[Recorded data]
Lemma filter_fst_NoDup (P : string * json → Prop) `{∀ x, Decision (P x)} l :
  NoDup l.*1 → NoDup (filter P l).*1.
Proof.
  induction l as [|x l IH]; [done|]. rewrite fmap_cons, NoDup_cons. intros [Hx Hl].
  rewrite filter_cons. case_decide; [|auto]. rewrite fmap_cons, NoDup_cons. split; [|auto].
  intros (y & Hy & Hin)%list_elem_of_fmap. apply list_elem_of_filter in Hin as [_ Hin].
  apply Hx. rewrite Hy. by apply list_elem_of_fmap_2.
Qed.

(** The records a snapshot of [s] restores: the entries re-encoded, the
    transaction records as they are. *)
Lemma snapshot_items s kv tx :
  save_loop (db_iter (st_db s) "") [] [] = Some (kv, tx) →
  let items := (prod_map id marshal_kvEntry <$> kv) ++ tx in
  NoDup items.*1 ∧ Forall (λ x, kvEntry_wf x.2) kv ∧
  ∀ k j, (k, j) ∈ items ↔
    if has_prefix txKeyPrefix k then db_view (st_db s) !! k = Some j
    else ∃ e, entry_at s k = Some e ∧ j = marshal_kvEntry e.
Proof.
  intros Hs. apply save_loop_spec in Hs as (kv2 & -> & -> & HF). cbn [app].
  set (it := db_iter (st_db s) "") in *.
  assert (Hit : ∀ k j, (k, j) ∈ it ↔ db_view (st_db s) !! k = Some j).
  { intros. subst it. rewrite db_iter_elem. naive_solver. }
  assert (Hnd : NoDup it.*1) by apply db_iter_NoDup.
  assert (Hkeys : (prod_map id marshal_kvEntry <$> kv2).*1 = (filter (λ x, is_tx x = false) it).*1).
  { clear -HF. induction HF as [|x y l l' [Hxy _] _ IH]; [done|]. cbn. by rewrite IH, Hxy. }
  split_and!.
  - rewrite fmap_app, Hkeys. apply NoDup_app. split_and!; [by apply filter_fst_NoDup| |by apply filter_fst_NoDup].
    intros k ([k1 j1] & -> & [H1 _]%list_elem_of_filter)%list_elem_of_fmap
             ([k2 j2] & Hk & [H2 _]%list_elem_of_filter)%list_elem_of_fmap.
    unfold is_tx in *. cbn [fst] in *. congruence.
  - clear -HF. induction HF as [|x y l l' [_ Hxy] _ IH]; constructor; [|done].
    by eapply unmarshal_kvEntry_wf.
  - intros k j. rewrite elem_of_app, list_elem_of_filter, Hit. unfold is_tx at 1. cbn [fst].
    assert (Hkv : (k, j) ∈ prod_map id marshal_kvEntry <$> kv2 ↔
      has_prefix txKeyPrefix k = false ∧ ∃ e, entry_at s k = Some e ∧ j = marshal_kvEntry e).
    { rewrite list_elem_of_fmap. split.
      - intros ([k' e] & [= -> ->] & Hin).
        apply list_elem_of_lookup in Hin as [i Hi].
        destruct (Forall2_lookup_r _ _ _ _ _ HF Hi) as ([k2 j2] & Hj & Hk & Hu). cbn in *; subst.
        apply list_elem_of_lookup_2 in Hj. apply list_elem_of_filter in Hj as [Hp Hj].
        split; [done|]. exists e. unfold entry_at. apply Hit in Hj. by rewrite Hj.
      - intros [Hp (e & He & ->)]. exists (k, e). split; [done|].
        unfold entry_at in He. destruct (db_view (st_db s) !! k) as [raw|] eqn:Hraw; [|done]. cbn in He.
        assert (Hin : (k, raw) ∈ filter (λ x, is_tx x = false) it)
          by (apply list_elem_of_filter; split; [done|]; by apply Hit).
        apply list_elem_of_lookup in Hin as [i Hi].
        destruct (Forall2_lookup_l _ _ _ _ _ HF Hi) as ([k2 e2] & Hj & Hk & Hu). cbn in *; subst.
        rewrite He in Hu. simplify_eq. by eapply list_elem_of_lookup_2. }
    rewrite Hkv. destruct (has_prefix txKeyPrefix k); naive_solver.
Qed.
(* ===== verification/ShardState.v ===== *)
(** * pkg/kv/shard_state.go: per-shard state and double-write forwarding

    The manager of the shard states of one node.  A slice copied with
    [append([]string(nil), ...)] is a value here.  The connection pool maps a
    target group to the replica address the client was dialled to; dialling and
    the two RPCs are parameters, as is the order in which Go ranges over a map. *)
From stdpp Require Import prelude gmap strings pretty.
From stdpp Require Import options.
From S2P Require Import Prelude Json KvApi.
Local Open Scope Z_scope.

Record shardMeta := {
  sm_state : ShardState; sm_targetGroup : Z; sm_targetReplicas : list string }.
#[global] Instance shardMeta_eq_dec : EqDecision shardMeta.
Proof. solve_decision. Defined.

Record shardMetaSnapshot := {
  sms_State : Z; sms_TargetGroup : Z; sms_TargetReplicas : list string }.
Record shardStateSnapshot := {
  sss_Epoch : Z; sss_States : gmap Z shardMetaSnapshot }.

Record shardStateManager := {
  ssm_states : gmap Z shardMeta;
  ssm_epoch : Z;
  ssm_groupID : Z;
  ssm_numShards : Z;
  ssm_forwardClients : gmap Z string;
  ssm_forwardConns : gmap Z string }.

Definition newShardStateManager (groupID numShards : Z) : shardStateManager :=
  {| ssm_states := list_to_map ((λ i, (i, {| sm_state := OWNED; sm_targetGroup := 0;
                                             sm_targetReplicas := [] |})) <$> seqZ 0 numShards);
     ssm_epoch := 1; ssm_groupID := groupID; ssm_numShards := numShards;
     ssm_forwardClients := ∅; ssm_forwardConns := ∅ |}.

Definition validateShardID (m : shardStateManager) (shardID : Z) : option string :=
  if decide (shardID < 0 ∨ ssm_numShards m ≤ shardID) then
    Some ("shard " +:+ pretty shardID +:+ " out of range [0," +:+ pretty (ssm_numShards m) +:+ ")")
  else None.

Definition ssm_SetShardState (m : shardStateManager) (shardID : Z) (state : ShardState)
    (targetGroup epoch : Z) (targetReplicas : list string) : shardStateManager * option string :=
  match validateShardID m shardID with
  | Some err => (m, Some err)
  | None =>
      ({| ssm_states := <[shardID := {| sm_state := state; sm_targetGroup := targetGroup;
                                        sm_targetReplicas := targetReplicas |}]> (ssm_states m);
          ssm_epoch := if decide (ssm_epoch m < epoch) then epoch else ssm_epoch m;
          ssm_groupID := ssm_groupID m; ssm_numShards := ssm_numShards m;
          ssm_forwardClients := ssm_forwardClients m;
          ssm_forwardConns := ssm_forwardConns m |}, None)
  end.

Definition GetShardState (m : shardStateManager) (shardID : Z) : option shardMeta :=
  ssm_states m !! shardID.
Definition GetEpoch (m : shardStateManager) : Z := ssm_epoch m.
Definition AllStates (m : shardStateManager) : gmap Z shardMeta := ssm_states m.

▶ [Your objective] In the data above, find the line with "j) ∈ items ↔" and the line with "split_and!.". Retype both, plus every line between them, exactly.

▶ [Task answer]
  ∀ k j, (k, j) ∈ items ↔
    if has_prefix txKeyPrefix k then db_view (st_db s) !! k = Some j
    else ∃ e, entry_at s k = Some e ∧ j = marshal_kvEntry e.
Proof.
  intros Hs. apply save_loop_spec in Hs as (kv2 & -> & -> & HF). cbn [app].
  set (it := db_iter (st_db s) "") in *.
  assert (Hit : ∀ k j, (k, j) ∈ it ↔ db_view (st_db s) !! k = Some j).
  { intros. subst it. rewrite db_iter_elem. naive_solver. }
  assert (Hnd : NoDup it.*1) by apply db_iter_NoDup.
  assert (Hkeys : (prod_map id marshal_kvEntry <$> kv2).*1 = (filter (λ x, is_tx x = false) it).*1).
  { clear -HF. induction HF as [|x y l l' [Hxy _] _ IH]; [done|]. cbn. by rewrite IH, Hxy. }
  split_and!.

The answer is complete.